The Caine Mutiny Court-Martial Avis critique du film (2023)
La nature douce-amère de « The Caine Mutiny Court-Martial » est également devant la caméra, avec le casting du grand Lance Reddick dans le rôle du capitaine Luther Blakley, à la tête d’une procédure concernant l’accusation de mutinerie contre un certain lieutenant Stephen Maryk ( Jake Lacy). Reddick joue Blakley avec une telle autorité que cela fonde vraiment toute l’affaire, rappelant à quel point sa gravité pourrait avoir un impact sur une production. C’est presque comme si Dieu entendait cela.
L’audience du lieutenant Maryk est une cour martiale pour mutinerie à bord du Caine, un navire pris dans un cyclone dans le détroit d’Ormuz. Au cours d’un conflit sur la manière de faire passer le navire et son équipage en toute sécurité à travers cette catastrophe naturelle, Maryk et un groupe d’alliés ont essentiellement relevé le capitaine Phillip Queeg (Kiefer Sutherland) de son commandement. Maintenant, Maryk est peut-être celle qui est jugée, mais l’avocat de la défense, le lieutenant Barney Greenwald (Jason Clarke) comprend que Queeg devra être le principal accusé. S’ils peuvent prouver que Queeg n’était pas assez sain d’esprit pour commander le navire, Maryk sera libre. Monica Raymund incarne le procureur principal, Lewis Pullman incarne Thomas Keefer (un allié de Maryk ce jour fatidique), et Tom Riley et Jay Duplass incarnent d’autres témoins de l’état d’esprit de Queeg et Maryk.

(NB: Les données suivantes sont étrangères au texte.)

Lemma update_one_keeps_keys (i h : string)
    (f : FileReference -> FileReference) (l : list FileReference) :
  (forall x, key (f x) = (ref_reference_id x, h)) ->
  NoDup (map ref_reference_id l) ->
  In (i, h) (map key l) ->
  map key (update_one (has_reference_id i) f l) = map key l.
Proof.
  intros Hf. induction l as [|x rest IH]; intros Hnodup Hin; [reflexivity|].
  cbn [map] in Hnodup, Hin. cbn [update_one].
  apply NoDup_cons_iff in Hnodup. destruct Hnodup as [Hfresh Hnodup].
  destruct (has_reference_id i x) eqn:Hx.
  - unfold has_reference_id in Hx. apply String.eqb_eq in Hx.
    cbn [map]. rewrite Hf. f_equal.
    destruct Hin as [Hkey|Hin].
    + unfold key in Hkey. unfold key. congruence.
    + exfalso. apply Hfresh. rewrite Hx.
      apply in_map_iff in Hin. destruct Hin as (y & Hy & Hin).
      apply in_map_iff. exists y. split; [|exact Hin].
      unfold key in Hy. congruence.
  - cbn [map]. f_equal. apply IH; [exact Hnodup|].
    destruct Hin as [Hkey|Hin]; [|exact Hin].
    exfalso. unfold key in Hkey. injection Hkey as Hid _.
    unfold has_reference_id in Hx. apply String.eqb_neq in Hx. contradiction.
Qed.

Lemma map_key_ids (l l' : list FileReference) :
  map key l' = map key l ->
  map ref_reference_id l' = map ref_reference_id l.
Proof.
  intros H. apply (f_equal (map fst)) in H.
  rewrite !map_map in H. exact H.
Qed.

Section SweeperHandles.
Variable env : Env.

Lemma refresh_file_id_keeps_keys (r : FileReference) (w : World) :
  NoDup (map ref_reference_id (file_references w)) ->
  In (key r) (map key (file_references w)) ->
  map key (file_references (snd (StorageManager.refresh_file_id env r w)))
  = map key (file_references w).
Proof.
  intros Hnodup Hin.
  destruct (bot_get_file_at env (upstream_calls w) (ref_telegram_file_id r))
    as [path|e] eqn:Hprobe.
  - rewrite (refresh_file_id_probe_ok env r w path Hprobe). cbn.
    apply update_one_keeps_keys with (h := ref_telegram_file_id r);
      [reflexivity | exact Hnodup | exact Hin].
  - rewrite (refresh_file_id_probe_raises env r w e Hprobe). reflexivity.
Qed.

Lemma for_each_refresh_step_keeps_keys (l : list FileReference) (w : World) :
  NoDup (map ref_reference_id (file_references w)) ->
  (forall r, In r l -> In (key r) (map key (file_references w))) ->
  map key (file_references
             (snd (StorageManager.for_each (StorageManager.refresh_step env) l w)))
  = map key (file_references w).
Proof.
  revert w. induction l as [|r rest IH]; intros w Hnodup Hin; [reflexivity|].
  cbn [StorageManager.for_each]. unfold bind.
  assert (Hstep :
            map key (file_references (snd (StorageManager.refresh_step env r w)))
            = map key (file_references w)).
  { unfold StorageManager.refresh_step, bind, logger, sleep, emit.
    match goal with
    | |- context [StorageManager.refresh_file_id env r ?w0] =>
        pose proof (refresh_file_id_keeps_keys r w0 Hnodup
                      (Hin r (or_introl eq_refl))) as H;
        destruct (StorageManager.refresh_file_id env r w0) as [res w1]
    end.
    exact H. }
  destruct (StorageManager.refresh_step env r w) as [u w1].
  cbn [snd] in Hstep.
  rewrite IH.
  - exact Hstep.
  - rewrite (map_key_ids _ _ Hstep). exact Hnodup.
  - intros x Hx. rewrite Hstep. apply Hin. now right.
Qed.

« La cour martiale de la mutinerie de Caine » ne quitte pas l’audience pendant la majeure partie de son action. Il n’y a pas de flashbacks à bord du Caine, laissant les téléspectateurs se forger leur propre opinion via les témoignages des principaux acteurs. Dès le début, Friedkin, le directeur de la photographie Michael Grady et le monteur Darrin Navarro jouent des jeux subtils avec la façon dont cette histoire est racontée. Prenez les trois premiers témoignages. Queeg est encadré principalement seul avec peu de coupures et relativement proche, ce qui lui donne la majorité du cadre d’une manière qui convient à son rôle de capitaine et au potentiel qu’il a abusé de son pouvoir. Le deuxième témoin, Keefer, est cadré un peu plus en arrière, permettant au commandant Challee de Raymund de partager le cadre et de couper d’une manière qui reflète son statut inférieur par rapport à Queeg. Enfin, un sous-fifre nommé Urban (Gabe Kessler) est filmé à distance afin que toutes les personnes présentes dans la pièce puissent être vues, ce qui rend le témoin petit dans le cadre. Ces choix subtils ont un impact sur ce que nous pensons de ces personnages : Friedkin a toujours fait des choix même s’il ne les soulignait pas et ne les mettait pas en valeur comme le font les réalisateurs de moindre importance.
Et même s’il ne s’appuie pas sur les lectures d’un film sur un homme intrinsèquement incapable de diriger dans une période de crise inattendue, compte tenu des récents échecs de leadership dans le monde, cela ne semble pas une coïncidence si Friedkin réalise ce film maintenant. Il existe une version moindre de cela qui rend sa politique plus évidente, même si je dirais que Friedkin n’évite pas du tout cette lecture, en particulier dans les scènes finales qui suggèrent que le leadership s’est en partie effondré à cause du calibre des hommes dirigés.